Collected data

(* ===== verification/AllocProps.v ===== *)
(** * Allocating blocks is right (core/VolumeAllocation.c)

    BlockAllocate gives blocks that were free and not reserved, marks exactly these and
    accounts for them; BlockDeallocate frees exactly the blocks it is given.  Both keep
    [alloc_inv], so that in any sequence of them no block is given twice. *)

From S2P Require Import Prelude HfsFormat RangeList FreeExtCache Bitmap BitmapBits BitmapWalk BitmapMark BitmapFree BitmapReserve BitmapProps JournalTrim JournalTrimProps Volume VolumeOps BlockSearch BlockAlloc VolumeProps BlockSearchProps ContigProps AllocSearchProps AllocInv.

(** ** Flags *)

(** Flags of an allocation of blocks for a file: no reservations are involved. *)
Definition plain_mask : Z := 0xBF0.
Definition plain (flags : Z) : Prop := Z.land flags plain_mask = 0.

Lemma plain_isset flags m : plain flags -> Z.land plain_mask m = m -> ISSET flags m = false.
Proof. unfold plain, ISSET. intros Hp <-. by rewrite Z.land_assoc, Hp, Z.land_0_l. Qed.

Lemma plain_set flags m : plain flags -> Z.land m plain_mask = 0 -> plain (SET flags m).
Proof. unfold plain, SET. intros Hp Hm. by rewrite Z.land_lor_distr_l, Hp, Hm. Qed.

Lemma plain_clr flags m : plain flags -> plain (CLR flags m).
Proof. unfold plain, CLR. intros Hp. by rewrite <-Z.land_assoc, (Z.land_comm (not32 m)), Z.land_assoc, Hp. Qed.

Lemma plain_used v flags b : plain flags -> used v flags b = used v 0 b.
Proof. intros Hp. unfold used, reservations_of. by rewrite !(plain_isset flags) by done. Qed.

Lemma searched_flags f1 f2 v v' : (forall b, used v f1 b = used v f2 b) -> searched f1 v v' -> searched f2 v v'.
Proof.
  intros Hu [(io & t & m & -> & H1 & H2 & H3 & H4)]. split. exists io, t, m. split; [done|]. split; [done|]. split; [done|]. split; [|done].
  intros i Hi Hb. destruct (H3 i Hi Hb) as [|Hf]; [by left|right]. intros b H0 Ed. rewrite <-Hu. by apply Hf.
Qed.

(** ** Accounting *)

Lemma alloc_inv_counts v c : alloc_inv v -> alloc_inv (with_counts c v).
Proof.
  intros [[H1 [] [] H4 H5 H6] ? ? ? ? ?]. split; [|done..]. split; [done|by split|by split|done..].
Qed.

Lemma searched_inv v v' : searched 0 v v' -> alloc_inv v -> alloc_inv v'.
Proof.
  intros Hs [H1 H2 H3 H4 H5 H6]. pose proof (searched_ok 0 v v' H1 Hs) as Hv'. pose proof (searched_sound 0 v v' Hs) as Hsound.
  pose proof (searched_flag 0 v v' HFS_SUMMARY_TABLE Hs) as Ef. pose proof (searched_same 0 v v' Hs) as (_ & _ & Ej & _ & _ & _ & _ & Et & _).
  split.
  - done.
  - unfold vo_totalBlocks in *. by rewrite Et.
  - intros b Hb. rewrite (searched_used 0 v v') by done. destruct Hs as [(io & t & m & -> & _ & _ & _ & [_ _ Hc])]. destruct (Hc b Hb) as [?|[? _]]; [by apply H3|done].
  - intros b Hb Hp. rewrite (searched_used 0 v v') by done. apply H4; [done|]. by apply (searched_pending 0 v v').
  - intros Hf. apply Hsound, H5. by rewrite <-Ef.
  - intros j Ej'. apply H6. by rewrite <-Ej.
Qed.

(** More blocks that are not used in the cache. *)
Lemma alloc_inv_cache v m :
  alloc_inv v -> cache_inv m -> same_mount (vo_cache v) m -> (forall b, cached_in m b -> cached_in (vo_cache v) b \/ used v 0 b = false) ->
  alloc_inv (with_cache m v).
Proof.
  intros [[G1 [L1 L2 L3 L4 L5 L6] [] G4 G5 G6] H2 H3 H4 H5 H6] Hm Hsm Hc.
  assert (has_flag (with_cache m v) HFS_SUMMARY_TABLE = has_flag v HFS_SUMMARY_TABLE) as Ef.
  { destruct Hsm as [Hfl _]. unfold has_flag, vo_flags. cbn. by rewrite Hfl. }
  split.
  - split; [done| |by split|done|intros Hf; apply G5; by rewrite <-Ef|done]. split; try done. destruct Hsm as [_ Hal]. unfold vo_allocLimit in *. cbn. by rewrite Hal.
  - done.
  - intros b Hb. change (used v 0 b = false). destruct (Hc b Hb) as [|]; [by apply H3|done].
  - exact H4.
  - rewrite Ef. exact H5.
  - exact H6.
Qed.

(** Marking blocks that are taken out of the cache. *)
Lemma alloc_inv_marked v v' s n m :
  alloc_inv v -> marked s n v v' -> cache_inv m -> same_mount (vo_cache v') m ->
  (forall b, cached_in m b -> cached_in (vo_cache v') b /\ ~ s <= b < s + n) -> alloc_inv (with_cache m v').
Proof.
  intros [H1 H2 H3 H4 H5 H6] [M1 M2 (Ec & Es & Er & Eco & Eg) (Et & Eb & Ei) M3 M4 M5 _ M6] Hm Hsm Hcache.
  assert (forall b, 0 <= b -> ~ s <= b < s + n -> used v' 0 b = used v 0 b) as Hu.
  { intros b Hb Hout. rewrite !used_bit. by rewrite M4, M6. }
  assert (has_flag (with_cache m v') HFS_SUMMARY_TABLE = has_flag v HFS_SUMMARY_TABLE) as Ef.
  { destruct Hsm as [Hfl _]. unfold has_flag, vo_flags. cbn. by rewrite <-Ec, Hfl. }
  assert (forall b, cached_in m b -> 0 <= b) as Hpos.
  { intros b (e & He & Hb). destruct Hm as [_ _ [Hok _ _]]. rewrite Forall_forall in Hok. specialize (Hok e He). unfold ext_ok, in_ext in *. lia. }
  destruct Hsm as [Hfl Hal]. split.
  - destruct M1 as [G1 [L1 L2 L3 L4 L5 L6] [] G4 G5 G6]. split; [done| |by split|done| |done].
    + split; try done. unfold vo_allocLimit in *. cbn. by rewrite Hal.
    + intros Hf. apply G5. unfold has_flag, vo_flags in *. cbn in Hf. by rewrite Hfl in Hf.
  - change (vo_totalBlocks v' <= 2 ^ 31). by rewrite Et.
  - intros b Hb. destruct (Hcache b Hb) as [Hb' Hout]. change (used v' 0 b = false). rewrite Hu; [|by apply Hpos|done]. apply H3. by rewrite <-Ec.
  - intros b Hb Hp. change (pending_block v' b) in Hp. apply M5 in Hp as [Hp Hout]. change (used v' 0 b = false). rewrite Hu by done. by apply H4.
  - rewrite Ef. intros Hf index Hi Hbit b Hb Ed. change (used v' 0 b = true). cbn in Hbit. rewrite Es in Hbit.
    change (b / block_bits v' = index) in Ed. rewrite Eb in Ed. specialize (H5 Hf index Hi Hbit b Hb Ed). rewrite used_bit in *.
    rewrite M6. apply orb_true_iff in H5 as [Hx|Hx]; [by rewrite M3|by rewrite Hx, orb_true_r].
  - done.
Qed.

* [TASK BRIEF]: Give back precisely the lines above that start at the line containing "- intros b Hb. rewrite" and end at the line containing "- intros b Hb Hp. rewrite", inclusive. No other lines belong in the output.

* [WRITTEN ANSWER]:
  - intros b Hb. rewrite (searched_used 0 v v') by done. destruct Hs as [(io & t & m & -> & _ & _ & _ & [_ _ Hc])]. destruct (Hc b Hb) as [?|[? _]]; [by apply H3|done].
  - intros b Hb Hp. rewrite (searched_used 0 v v') by done. apply H4; [done|]. by apply (searched_pending 0 v v').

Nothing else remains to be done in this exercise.